• [WORK REQUIRED]
Find the line with "Record Conn : Type" in the records below. Copy it and every line after it, up to and including the line with "(rp : RevocationPolicy).".
(SUPPLIED DATA)
(* ===== verification/Authz.v ===== *)
(** * Grant admission of a connection

    Models [src/crates/rds-agent/src/authz.rs]: the state machine of one connection's
    authorization ([ConnAuthz]), the replay guard shared by all connections
    ([GrantSlot] over [active_grants]), the [authorize] task with its rollback, the
    watchdog, and the system of any number of connections and tasks interleaved at the
    granularity of the mutexes. *)

From S2P Require Import Prelude Discovery Clock Paths Crypto Grant AgentRevocations.

(** ** State of one connection *)

Record ActiveGrant : Type := mkActive { ac_grant : VerifiedGrant; ac_validity : Lease }.

(** [gl_updates] is the value of the watch channel the watchdog reads, [gl_slot] the
    identifier reserved in the replay guard. *)
Record GrantLease : Type := mkGrantLease {
  gl_current : ActiveGrant;
  gl_updates : ActiveGrant;
  gl_slot : GrantId
}.

Inductive State : Type :=
| SOpen
| SPending
| SAuthorizing (lease : option GrantLease)
| SGranted (lease : GrantLease)
| SRenewing (lease : GrantLease)
| SClosed.

Inductive ScopeError : Type :=
| ScPending | ScAuthorizing | ScAuthorizationTimeout | ScClosed | ScExpired | ScRevoked
| ScPolicyStale.

Definition ScopeError_terminal (e : ScopeError) : bool :=
  match e with ScPending | ScAuthorizing => false | _ => true end.

(** [ActiveGrant::new]. *)
Definition ActiveGrant_new (g : VerifiedGrant) (now : Reading) : result ActiveGrant string :=
  if negb (live_at g (as_secs (rd_wall now))) then Err "grant expired"%string else
  match Lease_new (as_secs (rd_wall now)) (p_expires_at (v_payload g)) now with
  | Ok validity => Ok (mkActive g validity)
  | Err _ => Err "grant lease invalid"%string
  end.

Definition ActiveGrant_live_at (a : ActiveGrant) (now : Reading) : bool :=
  live_at (ac_grant a) (as_secs (rd_wall now)) && Lease_valid_at (ac_validity a) now.

(** [live]; the argument is what [Reading::now] returns. *)
Definition ActiveGrant_live (a : ActiveGrant) (now : option Reading) : bool :=
  is_some_and now (ActiveGrant_live_at a).

(** [ConnAuthz::new]: the initial state and the number of service slots. *)
Definition ConnAuthz_new (required : bool) (streams : Z) : State * Z :=
  (if required then SPending else SOpen,
   Z.max 0 (streams - (if required || (1 <? streams) then 1 else 0))).

(** The lease a state owns, and what dropping the state does to the replay guard. *)
Definition state_lease (s : State) : option GrantLease :=
  match s with
  | SAuthorizing l => l
  | SGranted l | SRenewing l => Some l
  | SOpen | SPending | SClosed => None
  end.

Definition drop_state (s : State) (active : gset GrantId) : gset GrantId :=
  match state_lease s with
  | Some l => active ∖ {[gl_slot l]}
  | None => active
  end.

(** ** Operations *)

Definition begin (s : State) : State * result unit string :=
  match s with
  | SPending => (SAuthorizing None, Ok tt)
  | SOpen => (s, Err "agent does not require grants"%string)
  | SAuthorizing _ | SGranted _ | SRenewing _ =>
      (s, Err "already authorizing or authorized"%string)
  | SClosed => (s, Err "connection closed"%string)
  end.

(** [GrantSlot::claim]. *)
Definition GrantSlot_claim (id : GrantId) (active : gset GrantId)
    : result (gset GrantId) string :=
  if bool_decide (id ∈ active) then Err "grant already in use"%string
  else Ok ({[id]} ∪ active).

(** [install]; [rp1] and [rp2] are the two reads of the denylist, [now1] is the reading
    of [fresh], [now2] the one the lease starts from.  If [ActiveGrant::new] fails the
    claimed slot is dropped again. *)
Definition install (audience : bytes) (closed : bool) (rp1 rp2 : RevocationPolicy)
    (now1 now2 : option Reading) (verified : VerifiedGrant) (s : State)
    (active : gset GrantId) : State * gset GrantId * result unit string :=
  match s with
  | SAuthorizing None =>
      if closed then (s, active, Err "authorization interrupted"%string) else
      if negb (rp_fresh rp1 now1)
      then (s, active, Err "revocation policy unavailable or stale"%string) else
      if rp_contains rp2 (v_id verified) then (s, active, Err "grant revoked"%string) else
      if negb (bool_decide (p_audience (v_payload verified) = audience))
      then (s, active, Err "grant destination mismatch"%string) else
      match now2 with
      | None => (s, active, Err "grant clock unavailable"%string)
      | Some now =>
          match GrantSlot_claim (v_id verified) active with
          | Err e => (s, active, Err e)
          | Ok active' =>
              match ActiveGrant_new verified now with
              | Err e => (s, active' ∖ {[v_id verified]}, Err e)
              | Ok current =>
                  (SAuthorizing (Some (mkGrantLease current current (v_id verified))),
                   active', Ok tt)
              end
          end
      end
  | _ => (s, active, Err "authorization interrupted"%string)
  end.

(** [commit]: on refusal the state is [Closed] and the lease is dropped. *)
Definition commit (closed : bool) (rp : RevocationPolicy) (now1 now2 : option Reading)
    (s : State) (active : gset GrantId) : State * gset GrantId * result unit string :=
  match s with
  | SAuthorizing (Some lease) =>
      if negb closed && ActiveGrant_live (gl_current lease) now1
         && revocations_permit rp now2 (v_id (ac_grant (gl_current lease)))
      then (SGranted lease, active, Ok tt)
      else (SClosed, drop_state s active, Err "authorization interrupted"%string)
  | _ => (SClosed, drop_state s active, Err "authorization interrupted"%string)
  end.

Definition begin_renewal (s : State) : State * result unit string :=
  match s with
  | SGranted lease => (SRenewing lease, Ok tt)
  | _ => (s, Err "renewal requires a granted idle authorization transaction"%string)
  end.

Definition prepare_renewal (s : State) (now : option Reading) (next : VerifiedGrant)
    : result ActiveGrant string :=
  match s with
  | SRenewing lease =>
      match now with
      | None => Err "grant clock unavailable"%string
      | Some now =>
          if negb (ActiveGrant_live_at (gl_current lease) now)
          then Err "previous grant expired"%string else
          match permits_renewal (ac_grant (gl_current lease)) next with
          | Err _ => Err "invalid grant renewal"%string
          | Ok advance =>
              if advance then ActiveGrant_new next now else Ok (gl_current lease)
          end
      end
  | _ => Err "renewal interrupted"%string
  end.

(** [commit_renewal]; [closed1] and [closed2] are the two tests of [conn.is_closed()]. *)
Definition commit_renewal (next : ActiveGrant) (closed1 closed2 : bool)
    (rp : RevocationPolicy) (now1 now2 now3 : option Reading) (s : State)
    (active : gset GrantId) : State * gset GrantId * result unit string :=
  match s with
  | SRenewing lease =>
      if negb closed1 && ActiveGrant_live (gl_current lease) now1
         && ActiveGrant_live next now2
         && revocations_permit rp now3 (v_id (ac_grant next))
      then if closed2
           then (SClosed, drop_state s active, Err "renewal interrupted"%string)
           else (SGranted (mkGrantLease next next (gl_slot lease)), active, Ok tt)
      else (SClosed, drop_state s active, Err "renewal interrupted"%string)
  | _ => (SClosed, drop_state s active, Err "renewal interrupted"%string)
  end.

(** [close] and the state change of [close_and_wait]. *)
Definition close (s : State) (active : gset GrantId) : State * gset GrantId :=
  (SClosed, drop_state s active).

(** [scope]; [now1] is the reading of [live], [now2] the one of [fresh]. *)
Definition scope (s : State) (rp : RevocationPolicy) (now1 now2 : option Reading)
    : result (option VerifiedGrant) ScopeError :=
  match s with
  | SOpen => Ok None
  | SPending => Err ScPending
  | SAuthorizing _ => Err ScAuthorizing
  | SClosed => Err ScClosed
  | SGranted lease | SRenewing lease =>
      if negb (ActiveGrant_live (gl_current lease) now1) then Err ScExpired else
      if negb (rp_fresh rp now2) then Err ScPolicyStale else
      if rp_contains rp (v_id (ac_grant (gl_current lease))) then Err ScRevoked
      else Ok (Some (ac_grant (gl_current lease)))
  end.

(** [service_scope]: the results [scope] gives at each wake-up before the deadline. *)
Fixpoint service_scope (observed : list (result (option VerifiedGrant) ScopeError))
    : result (option VerifiedGrant) ScopeError :=
  match observed with
  | [] => Err ScAuthorizationTimeout
  | Err ScAuthorizing :: later => service_scope later
  | r :: _ => r
  end.

(** [try_service_slot] and [try_sync_slot]: the new value and whether it was taken. *)
Definition try_service_slot (available : Z) : Z * bool :=
  if 0 <? available then (available - 1, true) else (available, false).
Definition try_sync_slot (sync_busy : bool) : bool * bool := (true, negb sync_busy).

(** One round of [watch_grant]: close with a code, or wait this long. *)
Definition watch_check (snapshot : RevocationPolicy) (active : ActiveGrant)
    (now1 now2 : option Reading) : option (Z + duration) :=
  if negb (rp_fresh snapshot now1) then Some (inl 4) else
  if rp_contains snapshot (v_id (ac_grant active)) then Some (inl 4) else
  match now2 with
  | None => Some (inl 3)
  | Some now =>
      if negb (ActiveGrant_live_at active now) then Some (inl 3) else
      match Lease_remaining_at (ac_validity active) now with
      | Some d => Some (inr (Z.min d (from_secs 1)))
      | None => None
      end
  end.

(** ** The [authorize] task and the system *)

(** The fields of [AgentPolicy] that [authorize] reads; the denylist and the replay
    guard, which change, are part of the system state. *)
Record AuthzPolicy : Type := mkAuthzPolicy {
  ap_issuers : gset bytes;
  ap_grant_max_ttl : duration;
  ap_tenant : option bytes;
  ap_min_policy_revision : option Z
}.

Definition grants_required (pol : AuthzPolicy) : bool :=
  negb (bool_decide (ap_issuers pol = ∅)).

(** The deployment binding: the two tests [authorize] runs on a verified grant. *)
Definition check_binding (pol : AuthzPolicy) (v : VerifiedGrant) : result unit GrantError :=
  if is_some_and (ap_tenant pol)
       (fun t => negb (bool_decide (p_tenant (v_payload v) = Some t)))
  then Err TenantMismatch else
  if is_some_and (ap_min_policy_revision pol)
       (fun floor => is_none_or (p_policy_revision (v_payload v)) (fun r => r <? floor))
  then Err PolicyRevisionStale else Ok tt.

(** Where an [authorize] call stands between the points at which it touches shared
    state: before [begin], with its [Admission] guard, waiting for the reply, after the
    commit, and returned. *)
Inductive PC : Type :=
| PStart (g : Grant)
| PBegun (g : Grant)
| PAck (next : option ActiveGrant)
| PCommitted
| PDone.

Record Task : Type := mkTask { tk_conn : nat; tk_renewal : bool; tk_pc : PC }.

Record Conn : Type := mkConn {
  cn_remote : bytes;
  cn_audience : bytes;
  cn_state : State;
  cn_closed : bool
}.

Record System : Type := mkSystem {
  sy_active : gset GrantId;
  sy_rp : RevocationPolicy;
  sy_conns : gmap nat Conn;
  sy_tasks : gmap nat Task
}.

Definition System_initial : System := mkSystem ∅ RevocationPolicy_default ∅ ∅.

(** What can happen next, with the readings of the clock and the results of I/O. *)
Inductive AuthzEvent : Type :=
| EvConnect (c : nat) (remote audience : bytes) (streams : Z)
| EvStream (t c : nat) (renewal : bool) (g : Grant)
| EvBegin (t : nat)
| EvAdmit (t : nat) (unix : Z) (mid : RevocationPolicy) (now1 now2 : option Reading)
| EvReply (t : nat) (delivered closed2 : bool) (now1 now2 now3 : option Reading)
| EvFinish (t : nat) (delivered : bool)
| EvAbort (t : nat)
| EvPeerClosed (c : nat)
| EvTeardown (c : nat)
| EvPolicy (rp : RevocationPolicy).

Definition set_pc (pc : PC) (tk : Task) : Task := mkTask (tk_conn tk) (tk_renewal tk) pc.
Definition set_state (st : State) (cn : Conn) : Conn :=
  mkConn (cn_remote cn) (cn_audience cn) st (cn_closed cn).

(** A connection's new state, the replay guard after it and the task's new position. *)
Definition put (sy : System) (c t : nat) (cn : Conn) (tk : Task) (st : State)
    (active : gset GrantId) (pc : PC) : System :=
  mkSystem active (sy_rp sy) (<[c := set_state st cn]> (sy_conns sy))
    (<[t := set_pc pc tk]> (sy_tasks sy)).

(** [Drop for Admission] on a task that did not commit, and [Drop for
    ConnectionLifetime]: close the authorization, then the connection. *)
Definition close_conn (sy : System) (c : nat) : System :=
  match sy_conns sy !! c with
  | Some cn =>
      let (st, active) := close (cn_state cn) (sy_active sy) in
      mkSystem active (sy_rp sy)
        (<[c := mkConn (cn_remote cn) (cn_audience cn) st true]> (sy_conns sy)) (sy_tasks sy)
  | None => sy
  end.

Definition finish_task (sy : System) (t : nat) (tk : Task) : System :=
  mkSystem (sy_active sy) (sy_rp sy) (sy_conns sy) (<[t := set_pc PDone tk]> (sy_tasks sy)).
(End SUPPLIED DATA)
• [OUTPUT FOR THIS TASK]
Record Conn : Type := mkConn {
  cn_remote : bytes;
  cn_audience : bytes;
  cn_state : State;
  cn_closed : bool
}.

Record System : Type := mkSystem {
  sy_active : gset GrantId;
  sy_rp : RevocationPolicy;
  sy_conns : gmap nat Conn;
  sy_tasks : gmap nat Task
}.

Definition System_initial : System := mkSystem ∅ RevocationPolicy_default ∅ ∅.

(** What can happen next, with the readings of the clock and the results of I/O. *)
Inductive AuthzEvent : Type :=
| EvConnect (c : nat) (remote audience : bytes) (streams : Z)
| EvStream (t c : nat) (renewal : bool) (g : Grant)
| EvBegin (t : nat)
| EvAdmit (t : nat) (unix : Z) (mid : RevocationPolicy) (now1 now2 : option Reading)
| EvReply (t : nat) (delivered closed2 : bool) (now1 now2 now3 : option Reading)
| EvFinish (t : nat) (delivered : bool)
| EvAbort (t : nat)
| EvPeerClosed (c : nat)
| EvTeardown (c : nat)
| EvPolicy (rp : RevocationPolicy).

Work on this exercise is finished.